China’s economy may be facing a period of instability and imbalance as it transitions from high-speed growth (CNGDPYOY), a state researcher said.
“Growth inertia should not be underestimated, as new growth engines and patterns have not been formed,” researcher Yu Bin said in a report by China’s Development Research Center released yesterday in London. “Market expectations are unstable, downward pressure has increased, and existing and new structural mismatches exist. The economy has become unstable and uncertain like never before.”
China’s growth slowed for a second straight quarter to 7.5 percent in the April-June period, increasing the risk that Premier Li Keqiang will miss a full-year target for the same pace. Reports in Chinese media indicating that Li will act to support expansion if needed helped send the Shanghai Composite Index up 2 percent yesterday.
The DRC is an agency advising China’s cabinet, and Yu said that if China can maintain “an appropriate macroeconomic environment,” start suitable reforms and control risks, “the growth rate for 2013 can approach 7.5 percent.”

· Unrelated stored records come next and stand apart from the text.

Definition registration_copy : res RunRegistration := copy registration.

(** [#genesis] *)
Definition genesis : res RunCursor := createGenesisRunCursor registration.

(** A state the reducer produced, checked and parsed. *)
Definition parse_checked (state : json) : res jobject :=
  let* parsed := r_parseState reducer state in
  let* kvs := requiredObject (Some parsed) in
  do! assertJsonWithinLimits parsed PERSISTED_PROCESSING_JSON_LIMITS ;;
  Ok kvs.

Definition stateHash_of (state : jobject) : res jsstring :=
  canonicalHash (state_domain (r_name reducer) (r_version reducer)) (JObj state).

(** [#aggregateGenesis] *)
Definition aggregateGenesis (aggregateId : jsstring) : res AggregateCheckpoint :=
  let* initialState := r_initialState reducer aggregateId
    (rb_configuration (rm_behavior (rr_manifest registration))) in
  do! assertJsonWithinLimits initialState PERSISTED_PROCESSING_JSON_LIMITS ;;
  let* state := parse_checked initialState in
  let* stateHash := stateHash_of state in
  hash_checkpoint {|
    ac_runId := runId; ac_aggregateId := aggregateId; ac_version := js "0";
    ac_lastInputPosition := js "0"; ac_state := state; ac_stateHash := stateHash;
    ac_checkpointHash := [] |}.

(** [#verifyCursor] *)
Definition verifyCursor (cursor : RunCursor) : res RunCursor :=
  let* cursor := validateRunCursor (to_json cursor) in
  guard! negb (bool_decide (rc_runId cursor = runId)) throws Error "Run cursor ID mismatch" ;;
  guard! negb (bool_decide (rc_manifestHash cursor = rr_manifestHash registration))
    throws Error "Run manifest does not match the stored cursor" ;;
  guard! negb (bool_decide (rc_behaviorHash cursor = rr_behaviorHash registration))
    throws Error "Run behavior does not match the stored cursor" ;;
  let* cursorHash := computeRunCursorHash cursor in
  guard! negb (bool_decide (rc_cursorHash cursor = cursorHash)) throws Error "Run cursor hash mismatch" ;;
  Ok cursor.

(** [#verifyAggregate] *)
Definition verify_prior_aggregate (checkpoint : AggregateCheckpoint) : res jobject :=
  let* checkpoint := validateAggregateCheckpoint (to_json checkpoint) in
  do! assertJsonWithinLimits (JObj (ac_state checkpoint)) PERSISTED_PROCESSING_JSON_LIMITS ;;
  let* state := parse_checked (JObj (ac_state checkpoint)) in
  let* expectedStateHash := stateHash_of state in
  guard! negb (bool_decide (ac_stateHash checkpoint = expectedStateHash))
    throws Error "Aggregate state hash mismatch" ;;
  let* checkpointHash := computeAggregateCheckpointHash checkpoint in
  guard! negb (bool_decide (ac_checkpointHash checkpoint = checkpointHash))
    throws Error "Aggregate checkpoint hash mismatch" ;;
  Ok state.

(** The reducer's context for an event. *)
Definition reducer_context (event : StoredEvent) : res ReducerContext :=
  let behavior := rm_behavior (rr_manifest registration) in
  let* config := cloneJson (JObj (rb_configuration behavior)) in
  let* config := or_throw (as_obj config) (TypeError "configuration") in
  Ok {| rx_nowMs := c_logicalAtMs event; rx_runId := runId;
        rx_behaviorHash := rr_behaviorHash registration; rx_identities := rb_identities behavior;
        rx_config := config; rx_configHash := dp_configHash P |}.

In a question-and-answer session after presenting the report, Yu said via a translator that while the global economy may strengthen in the second half of the year, “that doesn’t mean an improvement in Chinese exports.”
He also said that “downward pressure” in the economy had been larger than expected.
“If in the second half of the year, if the slide even goes down further, then there will be more policy measures,” Yu was translated as saying. “For example we can extend our deficit, we can issue more medium- to long-term debt so then we can start some big infrastructure projects.”
Expansion below 7 percent won’t be tolerated because China needs to achieve a moderately prosperous society by 2020, according to a commentary published July 21 by the official Xinhua News Agency. Li said at a recent meeting with economists that 7 percent is the “bottom line” and the nation can’t allow growth of less than that, Beijing News reported yesterday.
HSBC Holdings Plc and Markit Economics will today release preliminary results of a manufacturing Purchasing Managers’ Index for July, giving one of the first indications of the economy’s performance in the third quarter.
China this month eliminated the lower limit on lending rates offered by the nation’s financial institutions as economic growth slows and authorities expand the role of markets. The central bank acknowledged that it was a limited step and said that freeing up deposit rates would be more important.
Exports unexpectedly fell 3.1 percent in June from a year earlier, the most since the global financial crisis. Industrial production rose a less-than-forecast 8.9 percent and factory-gate prices declined for a 16th month.
China’s gross domestic product rose 7.5 percent in April to June from a year earlier, down from 7.7 percent in the first quarter. Growth was the slowest in three quarters and extended the longest streak of sub-8 percent expansion in at least two decades.